> **Activity**: The lines to be extracted run from the start of the listing through the line containing "Lemma fwrite_vecs_chain d"; copy them exactly and nothing else.
□ □ □ □ □
(* ===== verification/ObjFile.v ===== *)
(** * From a file to an object and back: the theorems on [ObjCmd]

    Writing a file to an object, reading an object to a file, and both. *)

From Stdlib Require Import String Sorted.
From S2P Require Import Prelude Bytes ObjId HintMap Types Hints CStr Conf CmdHelpers ObjService ObjCmd ObjCopy.
Open Scope Z_scope.

(** The bytes of a file as a function. *)
Definition file_fun (bytes : list Z) (z : Z) : Z := nth (Z.to_nat z) bytes 0.

Lemma fbytes_file_fun bytes : fbytes (file_fun bytes) 0 (Z.of_nat (length bytes)) = bytes.
Proof.
  apply list_eq. intros i. destruct (decide (i < length bytes)%nat) as [Hi|Hi].
  - rewrite <- (Nat2Z.id i) at 1. rewrite fbytes_lookup by lia. unfold file_fun.
    replace (Z.to_nat (0 + Z.of_nat i)) with i by lia.
    destruct (lookup_lt_is_Some_2 bytes i Hi) as [x Hx]. rewrite Hx. f_equal. by apply nth_lookup_Some.
  - rewrite !lookup_ge_None_2; [done|lia|rewrite length_fbytes; lia].
Qed.

(** ** The end of a file *)

Lemma file_put_end f bs : file_put (Z.of_nat (length f)) bs f = f ++ bs.
Proof.
  unfold file_put. rewrite Nat2Z.id, firstn_all, Nat.sub_diag, drop_ge by lia. simpl. by rewrite app_nil_r.
Qed.

(** Writing the vectors of a chain at the end of a file, when no fwrite() fails. *)
Lemma fwrite_vecs_chain d g a l e f p :
  chain (ci_size d) a l e → Forall (λ b, b = true) p → Z.of_nat (length f) = a →
  ∃ p', fwrite_vecs d (filled g l) a f p = Done (Z.of_nat (length l), f ++ fbytes g a (e - a), p') ∧
    Forall (λ b, b = true) p'.
Proof.
  revert a f p; induction l as [|v l IH]; intros a f p; cbn [chain].
  - intros -> Hp _. exists p. rewrite Z.sub_diag. cbn. by rewrite app_nil_r.
  - intros (Ho & Hl & Hb & Hs & Hc) Hp Hf. pose proof (chain_le _ _ _ _ Hc).
    cbn [filled fmap list_fmap fwrite_vecs]. rewrite ci_contents_filled by done. cbn [mbind outcome_bind].
    destruct (plan_next p) as [ok p1] eqn:Ep.
    destruct (plan_next_all _ _ _ Ep Hp) as [-> Hp1].
    cbn [negb orb ci_len set_ci_data]. rewrite (proj2 (Z.eqb_neq (ci_len v) 0)) by lia.
    rewrite <- Hf, file_put_end.
    destruct (IH (a + ci_len v) (f ++ fbytes g (ci_off v) (ci_len v)) p1 Hc Hp1) as (p' & E & Hp').
    { rewrite length_app, length_fbytes. lia. }
    unfold filled in E. rewrite Hf, E. cbn [mbind outcome_bind]. exists p'. split; [|done].
    rewrite <- app_assoc, Ho, <- fbytes_app by lia. cbn [length]. do 3 f_equal; [lia|]. f_equal. f_equal. lia.
Qed.

(** ** From a file to an object *)
Section Write.
Context `{HostOrder} `{ObjService}.
Abbreviation objs w := (sv_objects (cw_sv w)).
Context (oid : mio_obj_id) (a0 : obj_views) (f : Z → Z) (vt0 : obj_view) (size : Z).

Definition write_frame (x : option (list Z) * mio_obj) (w : cmd_world) : Prop :=
  (∃ rest, x.1 = Some rest) ∧ (∀ id, id ≠ oid → objs w id = a0 id) ∧ mo_id x.2 = oid ∧ mo_drv_obj x.2 ≠ None.

(** The file has been read up to [off]. *)
Definition write_inv (off : Z) (x : option (list Z) * mio_obj) (w : cmd_world) : Prop :=
  write_frame x w ∧ x.1 = Some (fbytes f off (size - off)) ∧ dest_inv f oid vt0 (ov_size vt0) off x.2 w.

Definition write_err (rc : Z) (x : option (list Z) * mio_obj) (w : cmd_world) : Prop := rc < 0 ∧ write_frame x w.

Lemma write_body_correct bs li n x w :
  0 < bs → 0 < size → size + 121 * bs < 2 ^ 64 →
  0 <= li → 0 < n <= 120 → li + (n - 1) * bs < size → write_inv li x w →
  ∃ rc b x' w', write_body (block_batch bs size li n) x w = Done (rc, b, x', w') ∧
    if b : bool then rc = 0 ∧ write_inv (batch_end bs size li n) x' w' else write_err rc x' w'.
Proof.
  intros Hbs Hsize Hfit Hli Hn Hlast [(_ & Hfr & Hid & Hd) [Hfp Hdest]].
  destruct (obj_alloc_iovecs_spec bs size Hbs Hsize Hfit li n [] Hli Hn Hlast) as (Hc & Hlen & _).
  assert (0 <= (n - 1) * bs) by (apply Z.mul_nonneg_nonneg; lia).
  assert (He : li < batch_end bs size li n < 2 ^ 64) by (unfold batch_end; lia).
  assert (Hle : batch_end bs size li n <= size) by (unfold batch_end; lia).
  destruct x as [fp o]. unfold write_body. cbn [fst snd] in *. subst fp.
  set (e := batch_end bs size li n) in *. set (b := block_batch bs size li n) in *.
  replace (size - li) with ((e - li) + (size - e)) by lia. rewrite fbytes_app by lia.
  replace (li + (e - li)) with e by lia. unfold obj_read_data_from_file.
  rewrite (fread_vecs_chain b f li _ e _ Hc). cbn [mbind outcome_bind]. rewrite Z.eqb_refl. cbn [negb].
  destruct (dest_write f oid vt0 (ov_size vt0) o (ci_vecs b) (ci_size b) w li e Hid Hli He Hc)
    as (rc & o' & w2 & -> & Hrc2 & Hfr2 & Hid2 & Hd2 & Hok2).
  cbn [mbind outcome_bind]. eexists _, _, _, _. split; [done|].
  assert (Hframe : write_frame (Some (fbytes f e (size - e)), o') w2).
  { split; [by eexists|]. split; [intros; by rewrite Hfr2, Hfr|]. simpl. tauto. }
  destruct (Z.eqb_spec rc 0) as [->|Hrne]; [|split; [lia|done]].
  split; [done|]. split; [done|]. split; [done|]. by apply Hok2.
Qed.
End Write.

(** Writing a file that is not empty to an object returns, whatever fails.  The other
    objects are what they were; if the result is 0 the object starts with the first
    blocks of the file, as many as were asked for. *)
Theorem mio_cmd_obj_write_correct `{HostOrder} `{ObjService} (fuel : nat) (stack_obj : mio_obj)
    (bytes : list Z) (pool : option mio_pool_id) (oid : mio_obj_id) (bs count : Z) (w : cmd_world)
  (size := Z.of_nat (length bytes)) (Hbs : 0 < bs) (Hsize : 0 < size) (Hfit : size + 121 * bs < 2 ^ 64)
  (Hcount : 0 < count) (Hfuel : (blocks_fuel size bs < fuel)%nat) :
  ∃ rc w', mio_cmd_obj_write fuel stack_obj (Some (FopenOk bytes 0)) pool oid bs count w = Done (rc, w') ∧ rc <= 0 ∧
    (∀ id, id ≠ oid → sv_objects (cw_sv w') id = sv_objects (cw_sv w) id) ∧
    (rc = 0 → ∃ vt, sv_objects (cw_sv w') oid = Some vt ∧
       (∀ z, 0 <= z < Z.min (count * bs) size → ov_bytes vt z = file_fun bytes z) ∧
       (close_stores → ov_size vt = Z.max (size_at (sv_objects (cw_sv w)) oid) (Z.min (count * bs) size))).
Proof.
  unfold mio_cmd_obj_write, obj_write_init. change (0 <? 0) with false. cbv iota. fold size.
  destruct (clip_blocks_spec size bs count fuel Hbs Hsize Hfit Hcount Hfuel) as (m & -> & Hn & HT & Hlast & Hfu).
  cbn [mbind outcome_bind]. set (n := if m <? count then m else count) in *.
  destruct (obj_open_or_create_spec pool oid None w) as (rc & o & w1 & -> & Hrc & Hfr & Hup & Hok).
  cbn [mbind outcome_bind].
  destruct (Z.ltb_spec rc 0) as [Hlt|Hge]; cbn [mbind outcome_bind fclose].
  { rewrite (proj2 (Z.ltb_lt rc 0)) by lia. eexists _, _. split; [done|]. do 2 (split; [done|]). lia. }
  rewrite (proj2 (Z.ltb_ge rc 0)) by lia. assert (rc = 0) as -> by lia.
  destruct (Hok eq_refl) as (vt0 & Hvt0 & Hid & Hd & Hsz & Hwas).
  destruct (blocks_loop_correct write_body bs size Hbs Hsize Hfit
    (write_inv oid (sv_objects (cw_sv w)) (file_fun bytes) vt0 size) (write_err oid (sv_objects (cw_sv w)))) with
    (fuel := fuel) (c := n) (li := 0) (x := (Some bytes, o)) (w := w1) as (rc & [fp o'] & w2 & -> & Hend); try lia.
  - done.
  - intros off x1 w' rc' [Hf _] Hrc'. by split.
  - intros. by apply write_body_correct.
  - rewrite Z.min_l by lia. split; [split; [by eexists|]; done|]. split.
    + rewrite Z.sub_0_r. simpl. by rewrite fbytes_file_fun.
    + exists vt0. do 3 (split; [done|]). split; [lia|]. split; [lia|done].
  - assert (Hf : write_frame oid (sv_objects (cw_sv w)) (fp, o') w2) by (destruct Hend as [(_ & Hf & _)|[_ Hf]]; done).
    destruct Hf as ([rest Hrest] & Hfr2 & Hid2 & Hd2). cbn [fst snd] in *. subst fp.
    set (T := Z.min (count * bs) size) in *.
    destruct (dest_close (file_fun bytes) oid vt0 (ov_size vt0) T o' w2 Hid2 Hd2) as (w3 & Hw3 & Hfr3 & Hc).
    cbn [mbind outcome_bind]. rewrite Hw3. cbn [mbind outcome_bind fclose].
    eexists _, _. split; [done|]. split; [destruct Hend as [[-> _]|[? _]]; lia|].
    split; [intros; by rewrite Hfr3, Hfr2|]. intros ->. destruct Hend as [[_ (_ & _ & HI)]|[Hbad _]]; [|lia].
    rewrite Z.add_0_l, HT in HI. destruct Hc as (vt & Hvt & _ & Hb & Hs); [unfold T; lia|done|].
    exists vt. do 2 (split; [done|]). intros Hst. rewrite (Hs Hst). unfold size_at.
    destruct Hwas as [->|(-> & -> & _)]; done.
Qed.

(** ** From an object to a file *)
Section Read.
Context `{HostOrder} `{ObjService}.
Abbreviation objs w := (sv_objects (cw_sv w)).
Context (oid : mio_obj_id) (a0 : obj_views) (v : obj_view) (Hv : a0 oid = Some v).

Definition read_frame (x : option out_file * mio_obj) (w : cmd_world) : Prop :=
  (∃ f, x.1 = Some f) ∧ (∀ id, objs w id = a0 id) ∧
  mo_id x.2 = oid ∧ mo_drv_obj x.2 ≠ None ∧ moa_size (mo_attrs x.2) = ov_size v.

(** The file holds the bytes below [off], and no coming fwrite() fails. *)
Definition read_inv (off : Z) (x : option out_file * mio_obj) (w : cmd_world) : Prop :=
  read_frame x w ∧ ∃ p, x.1 = Some (MkOutFile (fbytes (ov_bytes v) 0 off) p) ∧ Forall (λ b, b = true) p.

Definition read_err (rc : Z) (x : option out_file * mio_obj) (w : cmd_world) : Prop := rc < 0 ∧ read_frame x w.

Lemma read_body_correct bs size li n x w :
  0 < bs → 0 < size → size + 121 * bs < 2 ^ 64 →
  0 <= li → 0 < n <= 120 → li + (n - 1) * bs < size → read_inv li x w →
  ∃ rc b x' w', read_body false (block_batch bs size li n) x w = Done (rc, b, x', w') ∧
    if b : bool then rc = 0 ∧ read_inv (batch_end bs size li n) x' w' else read_err rc x' w'.
Proof.
  intros Hbs Hsize Hfit Hli Hn Hlast [(_ & Hfr & Hid & Hd & Hsz) (p & Hfp & Hp)].
  destruct (obj_alloc_iovecs_spec bs size Hbs Hsize Hfit li n [] Hli Hn Hlast) as (Hc & Hlen & _).
  assert (0 <= (n - 1) * bs) by (apply Z.mul_nonneg_nonneg; lia).
  assert (He : li < batch_end bs size li n < 2 ^ 64) by (unfold batch_end; lia).
  destruct x as [fp o]. unfold read_body. cbn [fst snd] in *. subst fp.
  set (e := batch_end bs size li n) in *. set (b := block_batch bs size li n) in *.
  destruct (obj_read_spec o b w li _ Hli (proj2 He) Hc)
    as (rc & d & o' & w1 & -> & Hrc & Hobj1 & (Hid1 & Hsz1 & Hd1) & Hok).
  cbn [mbind outcome_bind].
  assert (Hframe : ∀ f w', objs w' = objs w1 → read_frame (Some f, o') w').
  { intros f w' Hw'. split; [by eexists|]. split; [intros; by rewrite Hw', Hobj1|]. simpl.
    split; [congruence|]. split; [tauto|congruence]. }
  destruct (Z.eqb_spec rc 0) as [->|Hrne]; cbn [negb].
  2: { eexists _, _, _, _. split; [done|]. split; [lia|by apply Hframe]. }
  destruct (Hok eq_refl) as (v' & Hv' & ->). assert (v' = v) as -> by (rewrite Hid, Hfr in Hv'; congruence).
  unfold obj_write_data_to_file. cbn [ci_vecs of_bytes of_plan].
  assert (Hpos : match filled (ov_bytes v) (ci_vecs b) with v :: _ => Done (ci_off v) | [] => Fault OutOfBounds end
    = Done li).
  { destruct (ci_vecs b) as [|u l] eqn:Eb; [simpl in Hlen; lia|]. destruct Hc as [Ho _]. simpl. by rewrite Ho. }
  rewrite Hpos. cbn [mbind outcome_bind].
  destruct (fwrite_vecs_chain (MkCmdIovecs (filled (ov_bytes v) (ci_vecs b)) (ci_size b)) (ov_bytes v) li
    (ci_vecs b) e (fbytes (ov_bytes v) 0 li) p Hc Hp) as (p' & -> & Hp').
  { rewrite length_fbytes. lia. }
  cbn [mbind outcome_bind ci_vecs]. unfold filled. rewrite length_fmap, Z.eqb_refl. cbn [negb].
  eexists _, _, _, _. split; [done|]. split; [done|]. split; [by apply Hframe|].
  exists p'. split; [|done]. simpl. do 2 f_equal.
  replace (fbytes (ov_bytes v) li (e - li)) with (fbytes (ov_bytes v) (0 + li) (e - li)) by done.
  rewrite <- fbytes_app by lia. f_equal. lia.
Qed.
End Read.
□ □ □ □ □
> **Your response**:
(* ===== verification/ObjFile.v ===== *)
(** * From a file to an object and back: the theorems on [ObjCmd]

    Writing a file to an object, reading an object to a file, and both. *)

From Stdlib Require Import String Sorted.
From S2P Require Import Prelude Bytes ObjId HintMap Types Hints CStr Conf CmdHelpers ObjService ObjCmd ObjCopy.
Open Scope Z_scope.

(** The bytes of a file as a function. *)
Definition file_fun (bytes : list Z) (z : Z) : Z := nth (Z.to_nat z) bytes 0.

Lemma fbytes_file_fun bytes : fbytes (file_fun bytes) 0 (Z.of_nat (length bytes)) = bytes.
Proof.
  apply list_eq. intros i. destruct (decide (i < length bytes)%nat) as [Hi|Hi].
  - rewrite <- (Nat2Z.id i) at 1. rewrite fbytes_lookup by lia. unfold file_fun.
    replace (Z.to_nat (0 + Z.of_nat i)) with i by lia.
    destruct (lookup_lt_is_Some_2 bytes i Hi) as [x Hx]. rewrite Hx. f_equal. by apply nth_lookup_Some.
  - rewrite !lookup_ge_None_2; [done|lia|rewrite length_fbytes; lia].
Qed.

(** ** The end of a file *)

Lemma file_put_end f bs : file_put (Z.of_nat (length f)) bs f = f ++ bs.
Proof.
  unfold file_put. rewrite Nat2Z.id, firstn_all, Nat.sub_diag, drop_ge by lia. simpl. by rewrite app_nil_r.
Qed.

(** Writing the vectors of a chain at the end of a file, when no fwrite() fails. *)
Lemma fwrite_vecs_chain d g a l e f p :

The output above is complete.